Michael Miller

Michael Miller photo

Professor

Research Area

Cognition, Perception, and Cognitive Neuroscience

Biography

Received his BA in Psychology from San Francisco State University in 1994. He then began his doctoral training in Neuroscience at the University of California, Davis where he won the Achievement Award for College Scientists. After joining the lab of Dr. Michael Gazzaniga, he transferred to Dartmouth College, where he received his Ph.D. in Cognitive Neuroscience in 1998. In 1999, he became an assistant professor at the Department of Psychological & Brain sciences at the University of Massachusetts Boston. In 2002, he joined the faculty at UCSB. His publications studying the cognitive neuroscience of human memory, decision-making, and individual differences have utilized various techniques including functional magnetic resonance imaging, transcranial magnetic stimulation, patient testing, and signal detection analysis. Professor Miller is the vice director of the Sage Center for the Study of the Mind and editor of The Year in Cognitive Neuroscience, an annual review published by the New York Academy of Sciences.

Research

Dr. Miller is interested in the psychological and neural processes underlying human memory and decision-making. His research employs a variety of techniques, including functional magnetic resonance imaging (fMRI), event-related potentials (ERP), transcranial magnetic stimulation (TMS), split-brain studies, and signal detection analysis.
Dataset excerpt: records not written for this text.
Lemma no_strings_cons K V Obj :
  no_strings ((K, V) :: Obj) <-> getAsString V = None /\ no_strings Obj.
Proof.
  unfold no_strings. split.
  - intros H. split; [apply (H K); now left|].
    intros K' V' HIn. apply (H K'). now right.
  - intros [HV H] K' V' [Heq | HIn]; [now inversion Heq; subst | now apply (H K')].
Qed.

(** One turn of the loop on a member whose name and value parse. *)
Definition turn (KeyVersion ValueVersion : VersionTuple)
    (st : ParseState VersionTuple) : ParseState VersionTuple :=
  mkParseState
    (if ltb KeyVersion (Min_ st) then KeyVersion else Min_ st)
    (if ltb (Max_ st) KeyVersion then KeyVersion else Max_ st)
    (if ltb ValueVersion (MinValue_ st) then ValueVersion else MinValue_ st)
    (assign (normalize KeyVersion) ValueVersion (Mapping_ st)).

Lemma loop_cons K V Obj st :
  parseJSON_loop ((K, V) :: Obj) st
  = match V with
    | JString Val =>
        match tryParse K, tryParse Val with
        | Some k, Some v => parseJSON_loop Obj (turn k v st)
        | _, _ => None
        end
    | _ => parseJSON_loop Obj st
    end.
Proof. destruct V; reflexivity. Qed.

Lemma loop_app pre rest st :
  parseJSON_loop (pre ++ rest) st
  = match parseJSON_loop pre st with
    | Some st1 => parseJSON_loop rest st1
    | None => None
    end.
Proof.
  revert st. induction pre as [|[K V] pre IH]; intros st; [reflexivity|].
  rewrite <- app_comm_cons, !loop_cons.
  destruct V; try apply IH.
  destruct (tryParse K); [|reflexivity].
  destruct (tryParse s); [apply IH | reflexivity].
Qed.

Lemma loop_None Obj st : parseJSON_loop Obj st = None <-> bad_member Obj.
Proof.
  revert st. induction Obj as [|[K V] Obj IH]; intros st.
  - simpl. split; [discriminate | intros (K & Val & [] & _)].
  - rewrite loop_cons, bad_member_cons.
    destruct V as [ | b | n | Val | l | o];
      try (rewrite IH; split;
           [intros H; now right | intros [(Val & Heq & _) | H];
                                  [discriminate Heq | exact H]]).
    destruct (tryParse K) as [k|] eqn:EK;
      [destruct (tryParse Val) as [v|] eqn:EV|].
    + rewrite IH. split; [intros H; now right|].
      intros [(Val' & Heq & Hb) | H]; [|exact H].
      inversion Heq; subst. destruct Hb; congruence.
    + split; [intros _ | reflexivity].
      left. exists Val. split; [reflexivity | now right].
    + split; [intros _ | reflexivity].
      left. exists Val. split; [reflexivity | now left].
Qed.

Lemma loop_mapping_empty Obj st st' :
  parseJSON_loop Obj st = Some st' ->
  (Mapping_ st' = [] <-> Mapping_ st = [] /\ no_strings Obj).
Proof.
  revert st. induction Obj as [|[K V] Obj IH]; intros st.
  - simpl. intros H. inversion H. subst.
    split; [intros E; split; [exact E | intros K V []] | now intros [E _]].
  - rewrite loop_cons, no_strings_cons.
    destruct V as [ | b | n | Val | l | o];
      try (intros H; rewrite (IH _ H); simpl; tauto).
    destruct (tryParse K) as [k|]; [|discriminate].
    destruct (tryParse Val) as [v|]; [|discriminate].
    intros H. rewrite (IH _ H). simpl. unfold assign.
    split; [intros [E _]; discriminate E | intros (_ & E & _); discriminate E].
Qed.

(** [parseJSON] gives no mapping in two cases only: a member with a
    string value has a name or a value that is no version, or no member
    has a string value at all, as in an empty object. *)
Theorem parseJSON_fails_iff Obj MaximumDeploymentTarget :
  parseJSON Obj MaximumDeploymentTarget = None
  <-> bad_member Obj \/ no_strings Obj.
Proof.
  unfold parseJSON.
  destruct (parseJSON_loop Obj _) as [st'|] eqn:Hloop.
  - pose proof (loop_mapping_empty _ _ _ Hloop) as Hempty. simpl in Hempty.
    assert (Hok : ~ bad_member Obj).
    { intros Hbad. rewrite (proj2 (loop_None Obj _) Hbad) in Hloop.
      discriminate. }
    destruct (Mapping_ st') as [|e M]; simpl.
    + split; [intros _; right; now apply Hempty | reflexivity].
    + split; [discriminate|].
      intros [Hbad | Hno]; [contradiction|].
      assert (E : e :: M = []) by now apply Hempty. discriminate E.
  - split; [intros _ | reflexivity]. left.
    exact (proj1 (loop_None Obj _) Hloop).
Qed.

Lemma min_turn k m x :
  LtStrict -> ltb x (if ltb k m then k else m) = true -> ltb x m = true.
Proof.
  intros [_ Htrans]. destruct (ltb k m) eqn:E; [|trivial].
  intros H. now apply (Htrans x k m).
Qed.

Lemma min_turn_self k m :
  LtStrict -> ltb k (if ltb k m then k else m) = false.
Proof. intros [Hirr _]. destruct (ltb k m) eqn:E; [apply Hirr | exact E]. Qed.

Lemma max_turn k m x :
  LtStrict -> ltb (if ltb m k then k else m) x = true -> ltb m x = true.
Proof.
  intros [_ Htrans]. destruct (ltb m k) eqn:E; [|trivial].
  intros H. now apply (Htrans m k x).
Qed.

Lemma max_turn_self k m :
  LtStrict -> ltb (if ltb m k then k else m) k = false.
Proof. intros [Hirr _]. destruct (ltb m k) eqn:E; [apply Hirr | exact E]. Qed.
(** * A shallow embedding of the c-store analytics dashboard (streamlit1.py)

    The dashboard is a Streamlit script over Polars tables.  The parts
    embedded here are the sidebar filters, the unified year/month filter
    ([get_unified_data]), the report aggregations (top-5 products and
    their weekly series, beverage brands, payment types and the top
    products of each) and the census enrichment pipeline (geocoding loop,
    tract ACS loop, cache handling, store-identifier casts, the store
    performance join).

    Conventions.
    - A table is the list of its rows, a row a record with one field per
      column the script reads; a nullable cell is an [option].
    - Amount columns are Float64 (IEEE binary64, Rocq's primitive floats),
      count columns are Int64 (a [Z], wrap-around written out in sums),
      text columns are strings.  The parquet schemas are not part of the
      script, so these dtypes are the model's reading of the column names.
    - A Polars expression evaluates to a nullable value; a [filter] keeps
      the rows where the predicate is [Some true].
    - [pl.DataFrame] over a list of dictionaries infers each column's
      dtype from the first 100 rows; where a stage builds its table that
      way, the construction can raise and is modelled as such.
    - Polars leaves the row order of [group_by], [unique] and of ties in
      [sort] unspecified unless [maintain_order=True] is passed, which the
      script never does.  Where a statement depends on order, the
      operation is a relation over all the outputs Polars may return, and
      a function named [..._run] computes one of them. *)

From Stdlib Require Import ZArith List String Ascii Bool Lia Permutation.
From Stdlib Require Import PrimFloat FloatOps SpecFloat FloatAxioms Uint63.
From Stdlib Require Import Decimal DecimalString DecimalZ.
From Stdlib Require OrderedTypeEx.
From stdpp Require Import gmap strings.
Import ListNotations.

#[local] Open Scope Z_scope.

(** ** Polars expressions over nullable cells *)

Module Polars.

(** A value of a column whose dtype the script does not fix (STORE_ID is
    cast before use, see [Census.canonical_store_id]). *)
Inductive column_value : Type :=
| I64 (z : Z)
| F64 (f : float)
| Utf8 (s : string).

(** Kleene conjunction and disjunction of nullable booleans ([&], [|]). *)
Definition and3 (a b : option bool) : option bool :=
  match a, b with
  | Some false, _ | _, Some false => Some false
  | Some true, Some true => Some true
  | _, _ => None
  end.

Definition or3 (a b : option bool) : option bool :=
  match a, b with
  | Some true, _ | _, Some true => Some true
  | Some false, Some false => Some false
  | _, _ => None
  end.

(** [pl.col(c) == v] for a non-null literal [v]. *)
Definition eq_lit {A : Type} (eqb : A -> A -> bool) (c : option A) (v : A)
  : option bool :=
  option_map (fun x => eqb x v) c.

(** [pl.col(c) != v]. *)
Definition ne_lit {A : Type} (eqb : A -> A -> bool) (c : option A) (v : A)
  : option bool :=
  option_map (fun x => negb (eqb x v)) c.

(** [pl.col(c).is_in(values)] for a Python list of non-null values. *)
Definition is_in {A : Type} (eqb : A -> A -> bool) (c : option A)
  (values : list A) : option bool :=
  option_map (fun x => existsb (eqb x) values) c.

(** [pl.col(c).is_not_null()] is never null itself. *)
Definition is_not_null {A : Type} (c : option A) : option bool :=
  Some (match c with Some _ => true | None => false end).

Definition holds (b : option bool) : bool :=
  match b with Some true => true | _ => false end.

(** [df.filter(pred)]: rows where the predicate is true; false and null
    are both dropped, row order is kept. *)
Definition pl_filter {R : Type} (pred : R -> option bool) (df : list R)
  : list R :=
  List.filter (fun r => holds (pred r)) df.

(** Equality of nullable keys as [unique], [n_unique] and [group_by] see
    it: null is one more value. *)
Definition key_eqb {A : Type} (eqb : A -> A -> bool) (a b : option A) : bool :=
  match a, b with
  | Some x, Some y => eqb x y
  | None, None => true
  | _, _ => false
  end.

(** Equality of nullable keys as a join sees it: null matches nothing. *)
Definition join_eqb {A : Type} (eqb : A -> A -> bool) (a b : option A) : bool :=
  match a, b with
  | Some x, Some y => eqb x y
  | _, _ => false
  end.

(** [unique()], first occurrences in input order (one of the orders
    Polars may return). *)
Fixpoint unique {K : Type} (eqb : K -> K -> bool) (l : list K) : list K :=
  match l with
  | [] => []
  | k :: rest =>
      k :: List.filter (fun k' => negb (eqb k k')) (unique eqb rest)
  end.

(** [n_unique()]. *)
Definition n_unique {K : Type} (eqb : K -> K -> bool) (l : list K) : Z :=
  Z.of_nat (length (unique eqb l)).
These studies range from investigations into prefrontal and parietal cortex activity associated with shifts in decision criteria to attempts to uncover the functions of the parietal lobe during successful retrieval. A major component of our research examines the sources variability of individual patterns of brain activity during an episodic memory task. Ultimately, our goal is to use these neuroscientific studies to understand the processes of the mind when remembering a past event, and to appreciate the uniqueness of these processes at the individual level.

Selected Publications

  • Miller, M.B., Donovan, C.L., Aminoff, E.M., Bennett, C.M., & Mayer, R. (2011) Individual differences in cognitive style and strategy predict similarities in the patterns of brain activity between individuals. Neuroimage, 59(1), 83 – 93.
  • Miller, M.B., Guerin, S.A., & Wolford, G.L. (2011). The strategic nature of false recognition in the DRM paradigm. Journal of Experimental Psychology: Learning, Memory & Cognition, 37(5), 1228 – 1235.
  • Guerin, S.A., & Miller, M.B. (2011). Parietal cortex tracks the amount of information retrieved even when it is not the basis of a memory decision. Neuroimage, 55(2), 801 – 807.
  • Miller, M.B., Sinnott-Armstrong, W.A., Young, L., King, D., Paggi, A., Fabri, M., Polonara, G. & Gazzaniga, M.S. (2010). Abnormal moral reasoning in complete and partial callosotomy patients. Neuropsychologia 48(7), 2215 – 2220.
  • Bennett, C.M., & Miller, M.B. (2010) How reliable are the results from functional magnetic resonance imaging? Annals of the New York Academy of Sciences, 1191, 133 – 155.
  • Miller, M.B., Donovan, C.L., Sokol-Hessner, P., German, E., Van Horn, J.D., & Wolford, G.L. (2009). Unique and persistent individual patterns of brain activity across different remory retrieval tasks. Neuroimage, 48, 625 – 635.
  • Miller, M.B., Valsangkar-Smyth, M., Newman, S., Dumont, H., & Wolford, G. (2005). Brain activations associated with probability matching. Neuropsychologia, 43(11), 1598 – 1608.
  • Miller, M.B., Van Horn, J., Wolford, G.L., Handy, T.C., Valsangkar-Smyth, M., Inati, S., Grafton, S., & Gazzaniga, M.S. (2002). Extensive individual differences in brain activations during episodic retrieval are reliable over time. Journal of Cognitive Neuroscience, 14(8), 1200 – 1214.
  • Miller, M.B., Kingstone, A., & Gazzaniga, M.S. (2002). Hemispheric encoding asymmetries are more apparent than real. Journal of Cognitive Neuroscience, 14(5), 702 – 708.
  • Miller, M.B., & Wolford, G.L. (1999). Theoretical commentary: the role of criterion shift in false memory. Psychological Review, 106(2), 398 – 405.